Possibly as a result, the publication’s current offering includes more diversity than many other university-run journals. When I read its issue back in December/January, its slate of authors included two nonbinary writers, nine women, six authors of color (out of 22), and a wide age range.
But don’t be fooled: Classism rides high here, too. In all of the author bios I read, MFAs and other advanced degrees figured prominently as well as faculty positions in higher education and even poet laureate titles. Yes, my people, this magazine may be student-run, online-only, and a paying market, but it still looks pretty closed to writers outside academia.

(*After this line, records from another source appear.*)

(* ===== verification/Connector.v ===== *)
(** * The connector ([pro_connector.cpp])

    A connector makes one attempt to connect: when its first timer fires it opens a socket,
    when the socket is connected it gives it to its observer, or to a handshaker first, which
    tells the acceptor at the other end which service is wanted.  Its second timer limits all
    of that.

    As for the acceptor, the methods are functions of what the socket calls answer, and
    [ConnectorSystem] runs them together with the handshaker and the timers. *)

From S2P Require Import Prelude Bytes Bsd NetPools RefCount Reactor Transport Handshaker HandshakerRuns.

Module CProConnector.
Local Abbreviation SERVICE_HANDSHAKE_BYTES := 4.
Local Abbreviation DEFAULT_TIMEOUT := 20.

(** An address in network order, with its port *)
Definition address : Type := Z * Z.

(** [CProConnector]: [active] is whether observer and reactor are set; a handshaker is an
    address or 0 *)
Record t := mkConnector {
  m_enableUnixSocket : bool;
  m_enableServiceExt : bool;
  m_serviceId : Z;
  m_serviceOpt : Z;
  active : bool;
  m_handshaker : Z;
  m_sockId : Z;
  m_unixSocket : bool;
  m_remoteAddr : address;
  m_timeoutInSeconds : Z;
  m_timerId0 : Z;
  m_timerId1 : Z
}.
(* ===== verification/SgiMemory.v ===== *)
(** * Memory and its pieces

    The memory of the process as the pools of [SgiAlloc] and [SgiPool] see it: bytes at
    addresses, loads and stores of little-endian words, and segments [(address, size)].
    Segments that lie apart stay apart when one of them is cut ([splits]), which is all
    that an allocator does with the memory that [malloc] gives. *)

From S2P Require Import Prelude Bytes.

(** ** Bytes at addresses, and the blocks that [malloc] has given *)

Definition seg : Type := Z * Z.

Record memory := mkMemory { bytes : gmap Z Z; blocks : list seg }.

Definition rd (m : memory) (a : Z) : Z := default 0 (bytes m !! a).
Fixpoint mread (m : memory) (a : Z) (n : nat) : list Z :=
  match n with O => [] | S n => rd m a :: mread m (a + 1) n end.
Fixpoint putBytes (a : Z) (bs : list Z) (m : gmap Z Z) : gmap Z Z :=
  match bs with [] => m | b :: bs => <[a := b]> (putBytes (a + 1) bs m) end.
Definition mwrite (m : memory) (a : Z) (bs : list Z) : memory := mkMemory (putBytes a bs (bytes m)) (blocks m).

Definition load64 (m : memory) (a : Z) : Z := of_le (mread m a 8).
Definition store64 (a v : Z) (m : memory) : memory := mwrite m a (le_bytes 8 v).
Definition load32 (m : memory) (a : Z) : Z := of_le (mread m a 4).
Definition store32 (a v : Z) (m : memory) : memory := mwrite m a (le_bytes 4 v).
Definition memcpy (dst src : Z) (n : Z) (m : memory) : memory := mwrite m dst (mread m src (Z.to_nat n)).
Definition memset (dst b n : Z) (m : memory) : memory := mwrite m dst (replicate (Z.to_nat n) b).

Arguments load64 : simpl never.
Arguments store64 : simpl never.
Arguments load32 : simpl never.
Arguments store32 : simpl never.

(** [malloc], [free] and [realloc]; [p] and [q] are what the first and the last answer, 0 is
    NULL. *)
Definition malloc (p n : Z) (m : memory) : memory := if p =? 0 then m else mkMemory (bytes m) ((p, n) :: blocks m).
Definition removeBlock (p : Z) (l : list seg) : list seg := List.filter (fun s => negb (s.1 =? p)) l.
Definition free (p : Z) (m : memory) : memory := mkMemory (bytes m) (removeBlock p (blocks m)).
Definition blockSize (p : Z) (l : list seg) : Z := match List.find (fun s => s.1 =? p) l with Some s => s.2 | None => 0 end.
Definition realloc (q p n : Z) (m : memory) : memory :=
  if q =? 0 then m else
  malloc q n (free p (memcpy q p (Z.min (blockSize p (blocks m)) n) m)).

(** What a write leaves. *)
Lemma rd_mwrite m a bs x :
  rd (mwrite m a bs) x = if decide (a <= x < a + zlen bs) then default 0 (bs !! Z.to_nat (x - a)) else rd m x.
Proof.
  unfold rd, mwrite. cbn [bytes]. revert a. induction bs as [|b bs IH]; intros a; cbn [putBytes]; rewrite ?zlen_nil, ?zlen_cons.
  - rewrite decide_False; [done|]. change (zlen (@nil Z)) with 0. lia.
  - pose proof (zlen_nonneg bs). destruct (decide (x = a)) as [->|Hne].
    + rewrite lookup_insert_eq, decide_True by lia. by rewrite Z.sub_diag.
    + rewrite lookup_insert_ne by done. rewrite IH.
      destruct (decide (a + 1 <= x < a + 1 + zlen bs)).
      * rewrite decide_True by lia. replace (Z.to_nat (x - a)) with (S (Z.to_nat (x - (a + 1)))) by lia. done.
      * rewrite decide_False; [done|lia].
Qed.
Lemma rd_malloc p n m x : rd (malloc p n m) x = rd m x.
Proof. unfold malloc. by destruct (p =? 0). Qed.

Lemma length_mread m a n : length (mread m a n) = n.
Proof. revert a. induction n as [|n IH]; intros a; cbn; [done|by rewrite IH]. Qed.

Lemma mread_ext m m' a n : (forall x, a <= x < a + Z.of_nat n -> rd m' x = rd m x) -> mread m' a n = mread m a n.
Proof.
  revert a. induction n as [|n IH]; intros a Hx; cbn; [done|]. rewrite Hx by lia. f_equal. apply IH. intros. apply Hx. lia.
Qed.

Lemma lookup_mread m a n (i : nat) : (i < n)%nat -> mread m a n !! i = Some (rd m (a + Z.of_nat i)).
Proof.
  revert a i. induction n as [|n IH]; intros a i Hi; [lia|]. destruct i; cbn; [by rewrite Z.add_0_r|].
  rewrite IH by lia. f_equal. f_equal. lia.
Qed.

Lemma mread_mwrite m a bs : mread (mwrite m a bs) a (length bs) = bs.
Proof.
  apply list_eq. intros i. destruct (decide (i < length bs)%nat).
  - rewrite lookup_mread by done. rewrite rd_mwrite, decide_True by (unfold zlen; lia).
    replace (Z.to_nat (a + Z.of_nat i - a)) with i by lia. destruct (lookup_lt_is_Some_2 bs i) as [b ->]; done.
  - rewrite !lookup_ge_None_2; [done|lia|rewrite length_mread; lia].
Qed.

Lemma mread_app m a i j : mread m a (i + j) = mread m a i ++ mread m (a + Z.of_nat i) j.
Proof.
  revert a. induction i as [|i IH]; intros a; cbn; [f_equal; lia|]. rewrite IH. do 3 f_equal. lia.
Qed.

Lemma take_mread m a n k : (k <= n)%nat -> take k (mread m a n) = mread m a k.
Proof.
  intros Hk. replace n with (k + (n - k))%nat by lia. rewrite mread_app, take_app_le; rewrite ?length_mread; [|done].
  apply take_ge. by rewrite length_mread.
Qed.

Lemma load64_store64 m a v : 0 <= v < 2 ^ 64 -> load64 (store64 a v m) a = v.
Proof.
  intros Hv. unfold load64, store64. change 8%nat with (length (le_bytes 8 v)) at 2. rewrite mread_mwrite, of_le_le_bytes.
  by rewrite Z.mod_small.
Qed.
Lemma load32_store32 m a v : 0 <= v < 2 ^ 32 -> load32 (store32 a v m) a = v.
Proof.
  intros Hv. unfold load32, store32. change 4%nat with (length (le_bytes 4 v)) at 2. rewrite mread_mwrite, of_le_le_bytes.
  by rewrite Z.mod_small.
Qed.

(** ** Segments *)

Definition inside (x : Z) (s : seg) : Prop := s.1 <= x < s.1 + s.2.
Definition disj (s t : seg) : Prop := s.2 <= 0 \/ t.2 <= 0 \/ s.1 + s.2 <= t.1 \/ t.1 + t.2 <= s.1.
(** A segment that is not empty is in the address space, and not at NULL. *)
Definition good (s : seg) : Prop := 0 <= s.2 /\ (0 < s.2 -> 0 < s.1 /\ s.1 + s.2 <= 2 ^ 64).

Fixpoint apart (l : list seg) : Prop :=
  match l with [] => True | s :: l => Forall (disj s) l /\ apart l end.
Definition wf (l : list seg) : Prop := apart l /\ Forall good l.
Definition total (l : list seg) : Z := foldr (fun s n => s.2 + n) 0 l.
Definition covers (l : list seg) (x : Z) : Prop := exists s, s ∈ l /\ inside x s.

#[export] Instance disj_sym : Symmetric disj.
Proof. intros s t. unfold disj. lia. Qed.
Lemma disj_inside s t x : disj s t -> inside x s -> inside x t -> False.
Proof. unfold disj, inside. lia. Qed.

#[export] Instance apart_perm : Proper ((≡ₚ) ==> iff) apart.
Proof.
  intros l l' Hp. induction Hp as [|s l l' Hp IH|s t l|l l' l'' _ IH1 _ IH2]; cbn.
  - done.
  - by rewrite IH, Hp.
  - rewrite !Forall_cons. split; intros [[H1 H2] [H3 H4]]; split_and!; try done; by symmetry.
  - by rewrite IH1.
Qed.
#[export] Instance wf_perm : Proper ((≡ₚ) ==> iff) wf.
Proof. intros l l' Hp. unfold wf. by rewrite Hp. Qed.
#[export] Instance total_perm : Proper ((≡ₚ) ==> (=)) total.
Proof. intros l l' Hp. unfold total. induction Hp; cbn; lia. Qed.
#[export] Instance covers_perm : Proper ((≡ₚ) ==> (=) ==> iff) covers.
Proof. intros l l' Hp x ? <-. unfold covers. by setoid_rewrite Hp. Qed.

Lemma total_segs_app l l' : total (l ++ l') = total l + total l'.
Proof. unfold total. induction l as [|s l IH]; cbn; [done|]. lia. Qed.
Lemma covers_app l l' x : covers (l ++ l') x <-> covers l x \/ covers l' x.
Proof. unfold covers. setoid_rewrite elem_of_app. naive_solver. Qed.
Lemma covers_cons s l x : covers (s :: l) x <-> inside x s \/ covers l x.
Proof. unfold covers. setoid_rewrite elem_of_cons. naive_solver. Qed.
Lemma covers_nil x : ~ covers [] x.
Proof. intros (s & Hs & _). by apply not_elem_of_nil in Hs. Qed.

Lemma wf_cons s l : wf (s :: l) <-> Forall (disj s) l /\ good s /\ wf l.
Proof. unfold wf. cbn. rewrite Forall_cons. naive_solver. Qed.
Lemma wf_app_l l l' : wf (l ++ l') -> wf l.
Proof.
  induction l as [|s l IH]; [done|]. cbn. rewrite !wf_cons, Forall_app. naive_solver.
Qed.
Lemma wf_app_r l l' : wf (l ++ l') -> wf l'.
Proof. rewrite Permutation_app_comm. apply wf_app_l. Qed.

(** Memory of one segment is not that of another. *)
Lemma wf_not_covers s l x : wf (s :: l) -> inside x s -> ~ covers l x.
Proof.
  rewrite wf_cons, Forall_forall. intros (Hd & _) Hx (t & Ht & Hx'). exact (disj_inside _ _ _ (Hd t Ht) Hx Hx').
Qed.
Lemma wf_app_covers l l' x : wf (l ++ l') -> covers l x -> ~ covers l' x.
Proof.
  induction l as [|s l IH]; cbn; [by intros _ ?%covers_nil|]. intros Hw. rewrite covers_cons. intros [Hx|Hx].
  - intros Hc. apply (wf_not_covers s (l ++ l') x Hw Hx). rewrite covers_app. by right.
  - apply IH; [|done]. rewrite wf_cons in Hw. by destruct Hw as (_ & _ & ?).
Qed.

(** ** Cutting memory up *)

(** [splits l l']: the segments of [l'] are pieces of those of [l], and make them up. *)
Inductive splits : list seg -> list seg -> Prop :=
  | splits_perm l l' : l ≡ₚ l' -> splits l l'
  | splits_cut a n k l : 0 <= k <= n -> splits ((a, n) :: l) ((a, k) :: (a + k, n - k) :: l)
  | splits_drop a l : splits ((a, 0) :: l) l
  | splits_empty a l : splits l ((a, 0) :: l)
  | splits_trans l1 l2 l3 : splits l1 l2 -> splits l2 l3 -> splits l1 l3.

#[export] Instance splits_preorder : PreOrder splits.
Proof. split; [intros l; by constructor|intros l1 l2 l3; apply splits_trans]. Qed.
#[export] Instance splits_proper : Proper ((≡ₚ) ==> (≡ₚ) ==> iff) splits.
Proof.
  intros l1 l2 H l3 l4 H'. split; intros Hs.
  - etrans; [by apply splits_perm; symmetry|]. etrans; [exact Hs|]. by apply splits_perm.
  - etrans; [by apply splits_perm|]. etrans; [exact Hs|]. by apply splits_perm.
Qed.

Lemma splits_app l l' f : splits l l' -> splits (l ++ f) (l' ++ f).
Proof.
  induction 1 as [l l' H|a n k l H|a l|a l|l1 l2 l3 _ IH1 _ IH2]; cbn.
  - apply splits_perm. by rewrite H.
  - by apply splits_cut.
  - apply splits_drop.
  - apply splits_empty.
  - by etrans.
Qed.
Lemma splits_app_l l l' f : splits l l' -> splits (f ++ l) (f ++ l').
Proof. intros H. rewrite !(Permutation_app_comm f). by apply splits_app. Qed.
Lemma splits_cons s l l' : splits l l' -> splits (s :: l) (s :: l').
Proof. apply (splits_app_l _ _ [s]). Qed.

Lemma splits_total l l' : splits l l' -> total l' = total l.
Proof. induction 1 as [l l' H| | | |]; [by rewrite H|unfold total in *; cbn; lia..]. Qed.

Lemma splits_covers l l' x : splits l l' -> covers l' x -> covers l x.
Proof.
  induction 1 as [l l' H|a n k l H|a l|a l|]; rewrite ?covers_cons; unfold inside; cbn.
  - by rewrite H.
  - intros [?|[?|?]]; [left; lia..|by right].
  - by right.
  - intros [?|?]; [lia|done].
  - naive_solver.
Qed.

Lemma splits_wf l l' : splits l l' -> wf l -> wf l'.
Proof.
  induction 1 as [l l' H|a n k l H|a l|a l|]; rewrite ?wf_cons.
  - by rewrite H.
  - rewrite !Forall_forall. setoid_rewrite elem_of_cons. unfold disj, good. cbn. intros (Hd & Hg & Hw). split_and!; try done; try lia.
    + intros t [->|Ht]; cbn; [lia|]. specialize (Hd t Ht). lia.
    + intros t Ht. specialize (Hd t Ht). lia.
  - naive_solver.
  - rewrite Forall_forall. unfold disj, good. cbn. intros Hw. split_and!; try done; lia.
  - naive_solver.
Qed.

(** A segment of equal objects. *)
Fixpoint objs (n : nat) (a size : Z) : list Z :=
  match n with O => [] | S n => a :: objs n (a + size) size end.
Definition segs (size : Z) (l : list Z) : list seg := (fun a => (a, size)) <$> l.

Lemma splits_objs n a size l : 0 <= size -> splits ((a, Z.of_nat n * size) :: l) (segs size (objs n a size) ++ l).
Proof.
  intros Hs. revert a. induction n as [|n IH]; intros a; cbn [objs segs fmap list_fmap app].
  - apply splits_drop.
  - etrans; [apply (splits_cut a _ size); lia|]. apply splits_cons.
    replace (Z.of_nat (S n) * size - size) with (Z.of_nat n * size) by lia. apply IH.
Qed.

(** Writing where others are not. *)
Lemma rd_outside m a bs x : ~ inside x (a, zlen bs) -> rd (mwrite m a bs) x = rd m x.
Proof. intros Hx. rewrite rd_mwrite, decide_False; [done|exact Hx]. Qed.
(* ===== verification/Md.v ===== *)
(** * Iterated hash functions ([md4.c], [md5.c], [sha1.c], [sha256.c], [sha512.c],
      [ripemd160.c] of [src/src/mbedtls/library])

    The six files share their shape: a context with a byte counter of two words, the
    chaining state and one block of buffered input; [update] feeds bytes, [finish]
    pads and writes the digest.  This file has what they share, over the word size,
    the byte order of the words and the compression function, and proves that any
    sequence of [update]s followed by [finish] computes the hash of the whole
    message.  The compression functions are in [MdProcess]. *)

From S2P Require Import Prelude Bytes.

(** The macros [GET_UINT32_LE], [GET_UINT32_BE], [GET_UINT64_BE] ... *)
Definition GET_UINT32_LE (b : list Z) (i : Z) : Z :=
  Z.lor (Z.lor (Z.lor (load 1 i b) (Z.shiftl (load 1 (i + 1) b) 8))
    (Z.shiftl (load 1 (i + 2) b) 16)) (Z.shiftl (load 1 (i + 3) b) 24).

Definition GET_UINT32_BE (b : list Z) (i : Z) : Z :=
  Z.lor (Z.lor (Z.lor (Z.shiftl (load 1 i b) 24) (Z.shiftl (load 1 (i + 1) b) 16))
    (Z.shiftl (load 1 (i + 2) b) 8)) (load 1 (i + 3) b).

Definition GET_UINT64_BE (b : list Z) (i : Z) : Z :=
  Z.lor (Z.lor (Z.lor (Z.lor (Z.lor (Z.lor (Z.lor (Z.shiftl (load 1 i b) 56)
    (Z.shiftl (load 1 (i + 1) b) 48)) (Z.shiftl (load 1 (i + 2) b) 40))
    (Z.shiftl (load 1 (i + 3) b) 32)) (Z.shiftl (load 1 (i + 4) b) 24))
    (Z.shiftl (load 1 (i + 5) b) 16)) (Z.shiftl (load 1 (i + 6) b) 8)) (load 1 (i + 7) b).

(** ... and [PUT_UINT32_LE], [PUT_UINT32_BE], [PUT_UINT64_BE]: the bytes written. *)
Definition PUT_UINT32_LE (n : Z) : list Z :=
  [wrap 8 (Z.land n 255); wrap 8 (Z.land (Z.shiftr n 8) 255);
   wrap 8 (Z.land (Z.shiftr n 16) 255); wrap 8 (Z.land (Z.shiftr n 24) 255)].
Definition PUT_UINT32_BE (n : Z) : list Z :=
  [wrap 8 (Z.shiftr n 24); wrap 8 (Z.shiftr n 16); wrap 8 (Z.shiftr n 8); wrap 8 n].
Definition PUT_UINT64_BE (n : Z) : list Z :=
  [wrap 8 (Z.shiftr n 56); wrap 8 (Z.shiftr n 48); wrap 8 (Z.shiftr n 40); wrap 8 (Z.shiftr n 32);
   wrap 8 (Z.shiftr n 24); wrap 8 (Z.shiftr n 16); wrap 8 (Z.shiftr n 8); wrap 8 n].

(** [mbedtls_md5_context] and the like; [variant] is [is224] or [is384]. *)
Record context := mkContext {
  total0 : Z;
  total1 : Z;
  state : list Z;
  buffer : list Z;
  variant : Z
}.

(** What distinguishes the functions: bytes of a word, the byte order, compression. *)
Record algorithm := mkAlgorithm {
  word : nat;
  PUT : Z -> list Z;
  bigEndian : bool;
  process : list Z -> list Z -> list Z
}.

Section streaming.
Context (a : algorithm).

Definition bits : Z := 8 * Z.of_nat (word a).
Definition block : Z := 16 * Z.of_nat (word a).
Definition lenAt : Z := 14 * Z.of_nat (word a).

(** [while( ilen >= 64 ) { process( ctx, input ); input += 64; ilen -= 64; }] *)
Fixpoint drain (fuel : nat) (st input : list Z) : list Z * list Z :=
  match fuel with
  | O => (st, input)
  | S fuel =>
      if zlen input >=? block
      then drain fuel (process a st (ztake block input)) (zdrop block input)
      else (st, input)
  end.

(** [mbedtls_md5_update_ret] and the like (its result is always 0) *)
Definition update (input : list Z) (c : context) : context :=
  let ilen := zlen input in
  if ilen =? 0 then c else
  let lft := Z.land (total0 c) (block - 1) in
  let fill := block - lft in
  let t0 := wrap bits (total0 c + wrap bits ilen) in
  let t1 := if t0 <? wrap bits ilen then wrap bits (total1 c + 1) else total1 c in
  let '(lft, st, buf, input) :=
    if negb (lft =? 0) && (ilen >=? fill) then
      let buf := zput lft (ztake fill input) (buffer c) in
      (0, process a (state c) buf, buf, zdrop fill input)
    else (lft, state c, buffer c, input) in
  let '(st, input) := drain (S (length input)) st input in
  let buf := if zlen input >? 0 then zput lft input buf else buf in
  mkContext t0 t1 st buf (variant c).

(** The length in bits as [finish] writes it. *)
Definition msglen (c : context) : list Z :=
  let high := Z.lor (Z.shiftr (total0 c) (bits - 3)) (wrap bits (Z.shiftl (total1 c) 3)) in
  let low := wrap bits (Z.shiftl (total0 c) 3) in
  if bigEndian a then PUT a high ++ PUT a low else PUT a low ++ PUT a high.

Definition output (n : nat) (st : list Z) : list Z := concat (map (PUT a) (take n st)).

(** [mbedtls_md5_finish_ret], and those of SHA-1, SHA-256 and SHA-512, which pad in
    the buffer; [n] is the number of words of the digest *)
Definition finish (n : nat) (c : context) : list Z * context :=
  let used := Z.land (total0 c) (block - 1) in
  let buf := zput used [128] (buffer c) in
  let used := used + 1 in
  let '(st, buf) :=
    if used <=? lenAt then (state c, zput used (replicate (Z.to_nat (lenAt - used)) 0) buf)
    else
      let buf := zput used (replicate (Z.to_nat (block - used)) 0) buf in
      (process a (state c) buf, zput 0 (replicate (Z.to_nat lenAt) 0) buf) in
  let buf := zput lenAt (msglen c) buf in
  let st := process a st buf in
  (output n st, mkContext (total0 c) (total1 c) st buf (variant c)).
Definition K : list Z :=
  [0x428A2F98; 0x71374491; 0xB5C0FBCF; 0xE9B5DBA5; 0x3956C25B; 0x59F111F1;
   0x923F82A4; 0xAB1C5ED5; 0xD807AA98; 0x12835B01; 0x243185BE; 0x550C7DC3;
   0x72BE5D74; 0x80DEB1FE; 0x9BDC06A7; 0xC19BF174; 0xE49B69C1; 0xEFBE4786;
   0x0FC19DC6; 0x240CA1CC; 0x2DE92C6F; 0x4A7484AA; 0x5CB0A9DC; 0x76F988DA;
   0x983E5152; 0xA831C66D; 0xB00327C8; 0xBF597FC7; 0xC6E00BF3; 0xD5A79147;
   0x06CA6351; 0x14292967; 0x27B70A85; 0x2E1B2138; 0x4D2C6DFC; 0x53380D13;
   0x650A7354; 0x766A0ABB; 0x81C2C92E; 0x92722C85; 0xA2BFE8A1; 0xA81A664B;
   0xC24B8B70; 0xC76C51A3; 0xD192E819; 0xD6990624; 0xF40E3585; 0x106AA070;
   0x19A4C116; 0x1E376C08; 0x2748774C; 0x34B0BCB5; 0x391C0CB3; 0x4ED8AA4A;
   0x5B9CCA4F; 0x682E6FF3; 0x748F82EE; 0x78A5636F; 0x84C87814; 0x8CC70208;
   0x90BEFFFA; 0xA4506CEB; 0xBEF9A3F7; 0xC67178F2].

(** The [j]-th call in the body of the second loop, whose argument [R(i+j)] first
    computes a word of the array. *)
Definition callR (i : nat) (lw : list Z * list Z) (j : nat) : list Z * list Z :=
  let w := Sha2.R 32 S0 S1 (i + j) (snd lw) in
  (exec (Sha2.macro 32 S2 S3) (fst lw) (nth j (Sha2.turn K w i) ([], (0, 0))), w).

(** [mbedtls_internal_sha256_process] (not [MBEDTLS_SHA256_SMALLER]) *)

Definition mbedtls_internal_sha256_process (state data : list Z) : list Z :=
  let w := words GET_UINT32_BE 4 data ++ replicate 48 0 in
  let l := fold_left (exec (Sha2.macro 32 S2 S3)) (concat (map (Sha2.turn K w) [0; 8]%nat)) state in
  let '(l, w) := fold_left (fun lw i => fold_left (callR i) (seq 0 8) lw) [16; 24; 32; 40; 48; 56]%nat (l, w) in
  addWords 32 state l.

Definition fips_compress (state data : list Z) : list Z :=
  let w := Nat.iter 48 (Sha2.extend 32 S0 S1) (words GET_UINT32_BE 4 data) in
  addWords 32 state (fold_left (Sha2.fips_step 32 S2 S3 K w) (seq 0 64) state).

(** The call at [t] when the array already holds the whole schedule. *)
Definition vars_at (j : nat) : list nat := fst (nth j (Sha2.turn [] [] 0) ([], (0, 0))).
Definition call_at (w : list Z) (t : nat) : call (Z * Z) := (vars_at (t mod 8), (nth t w 0, nth t K 0)).

Lemma turn_nth w i j : (j < 8)%nat ->
  nth j (Sha2.turn K w i) ([], (0, 0)) = (vars_at j, (nth (i + j) w 0, nth (i + j) K 0)).
Proof. intros Hj. do 8 (destruct j as [|j]; [done|]). lia. Qed.

(** [w ++ tail] with [w] computed: the next call computes one word more and sees it. *)
Lemma callR_step w y tail l i j m : (16 <= length w)%nat -> length w = (i + j)%nat -> (j < 8)%nat ->
  (i mod 8 = 0)%nat ->
  callR i (l, w ++ y :: tail) j
  = (exec (Sha2.macro 32 S2 S3) l (call_at (Nat.iter (S m) (Sha2.extend 32 S0 S1) w) (i + j)),
     Sha2.extend 32 S0 S1 w ++ tail).
Proof.
  intros Hw Hl Hj Hi. unfold callR. cbn [fst snd].
  pose proof (Sha2.fill_schedule 32 S0 S1 1 w (y :: tail) Hw ltac:(cbn; lia)) as Hf.
  cbn [seq fold_left Nat.iter nat_rect drop] in Hf. rewrite <- Hl, Hf. f_equal. f_equal.
  rewrite turn_nth by done. unfold call_at. rewrite <- Hl.
  assert (Hm : (length w mod 8 = j)%nat).
  { rewrite Hl, Nat.Div0.add_mod, Hi. rewrite (Nat.mod_small j) by lia. by apply Nat.mod_small. }
  rewrite Hm. do 2 f_equal. rewrite app_nth1 by (unfold Sha2.extend; rewrite length_app; cbn [length]; lia).
  rewrite Nat.iter_succ_r, Sha2.extend_keeps; [done|]. unfold Sha2.extend. rewrite length_app. cbn [length]. lia.
Qed.

Lemma callR_turn n i w tail l m : (16 <= length w)%nat -> length w = i -> (i mod 8 = 0)%nat ->
  (n <= 8)%nat -> (n <= length tail)%nat -> (n <= m)%nat ->
  fold_left (callR i) (seq 0 n) (l, w ++ tail)
  = (fold_left (exec (Sha2.macro 32 S2 S3)) (map (call_at (Nat.iter m (Sha2.extend 32 S0 S1) w)) (seq i n)) l,
     Nat.iter n (Sha2.extend 32 S0 S1) w ++ drop n tail).
Proof.
  intros Hw Hl Hi. revert m. induction n as [|n IH]; intros m Hn Ht Hm; [done|].
  rewrite !seq_S, map_app, !fold_left_app, (IH m) by lia. cbn [fold_left map Nat.add].
  destruct (drop n tail) as [|y ys] eqn:E.
  { apply (f_equal length) in E. rewrite length_drop in E. cbn in E. lia. }
  rewrite (callR_step _ y ys _ i n (m - n - 1)).
  - rewrite <- Nat.iter_succ. f_equal.
    + f_equal. f_equal. rewrite <- Nat.iter_add. f_equal. lia.
    + f_equal. replace (S n) with (n + 1)%nat by lia. by rewrite <- drop_drop, E.
  - rewrite Sha2.extend_len. lia.
  - rewrite Sha2.extend_len. lia.
  - lia.
  - done.
Qed.

(** All turns of the second loop. *)
Lemma callR_turns k n w l tail m : (16 <= length w)%nat -> length w = (8 * k)%nat ->
  (8 * n <= length tail)%nat -> (8 * n <= m)%nat ->
  fold_left (fun lw i => fold_left (callR i) (seq 0 8) lw) (map (fun j => 8 * j)%nat (seq k n)) (l, w ++ tail)
  = (fold_left (exec (Sha2.macro 32 S2 S3)) (map (call_at (Nat.iter m (Sha2.extend 32 S0 S1) w)) (seq (8 * k) (8 * n))) l,
     Nat.iter (8 * n) (Sha2.extend 32 S0 S1) w ++ drop (8 * n) tail).
Proof.
  revert k w l tail m. induction n as [|n IH]; intros k w l tail m Hw Hl Ht Hm.
  { cbn [seq map fold_left]. by rewrite Nat.mul_0_r. }
  rewrite <- (cons_seq n k), map_cons, fold_left_cons. assert (Hk : ((8 * k) mod 8 = 0)%nat) by (rewrite Nat.mul_comm; apply Nat.Div0.mod_mul).
  rewrite (callR_turn 8 (8 * k) w tail l m Hw Hl Hk) by lia.
  rewrite (IH (S k) _ _ _ (m - 8)%nat).
  - replace (8 * S n)%nat with (8 + 8 * n)%nat by lia. rewrite seq_app, map_app, fold_left_app.
    rewrite <- !Nat.iter_add, drop_drop. replace (8 * n + 8)%nat with (8 + 8 * n)%nat by lia. f_equal.
    replace (8 * k + 8)%nat with (8 * S k)%nat by lia. replace (m - 8 + 8)%nat with m by lia. done.
  - rewrite Sha2.extend_len. lia.
  - rewrite Sha2.extend_len. lia.
  - rewrite length_drop. lia.
  - lia.
Qed.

The stories themselves are straight-shooting and satisfying, while playing it a bit safe. My favorite example is “People Like Us” by Patricia García Luján, a story about a hard-up woman in her mid-thirties considering work as a surrogate. It moves along swiftly, drawing us closer and closer to the moment where she must decide between money and impoverished independence. The decision occurs off-the-page, and the author decides to show only the aftermath. It’s an effective technique that leaves us feeling her transition from one social class to another has been abrupt, implying a return to poverty might be just as abrupt.
García Luján also shows the newfound respectability achieved through this decision, and how this allows her to pass as middle-class when she runs into an ex. It feels emotionally truthful, its pacing kept me reading, and the suspense over what our protagonist will decide was deftly handled. So you’ve got to be on your A-game for this publication—all cylinders firing with plot, character, dialogue, and pacing. Good stuff.
However, like I said, some of the pieces play it safe, and this story also exemplifies this. Given the extremely vulnerable situation this woman is in and the troubling pressures from the couple who want to “rent her womb,” it feels by the end as if the story tiptoes back from the real risks of surrogacy: abuse, predation, exploitation, and poverty, the kind where your groceries come from the food bank and dentists treat you like shit because you’re on Medicaid, not the can’t-afford-yoga-classes kind.
Instead of delving into the experience of actual poverty, the story centers typical Hollywood fare: longing for an ex, grieving a dead mother, and frustration with the monotony of low-wage work. It’s all very familiar to American readers.
So all around, the magazine is packed with strong stories by writers who know what they’re doing. It’s just that most pieces never go anywhere the magazine’s readers might feel unsettled by. There are a lot of first-person narrators, couples in turmoil, and people with ambivalence about work. Some of the stories, like “People Like Us,” are page-turners. If you think this might be the place for your fiction, give it a shot.
As with many publications these days, you’ll need a Submittable account to submit your work. Keep your fiction under 8,000 words, ensure you haven’t published it anywhere before—even your blog—and prepare to pay about $3 (since the magazine is closed for now, it’s hard to say where submission fees will land in the fall). It’s a respectable, solid publication that personally I think is publishing more interesting work—and more interesting authors—than a lot of journals from the academic world.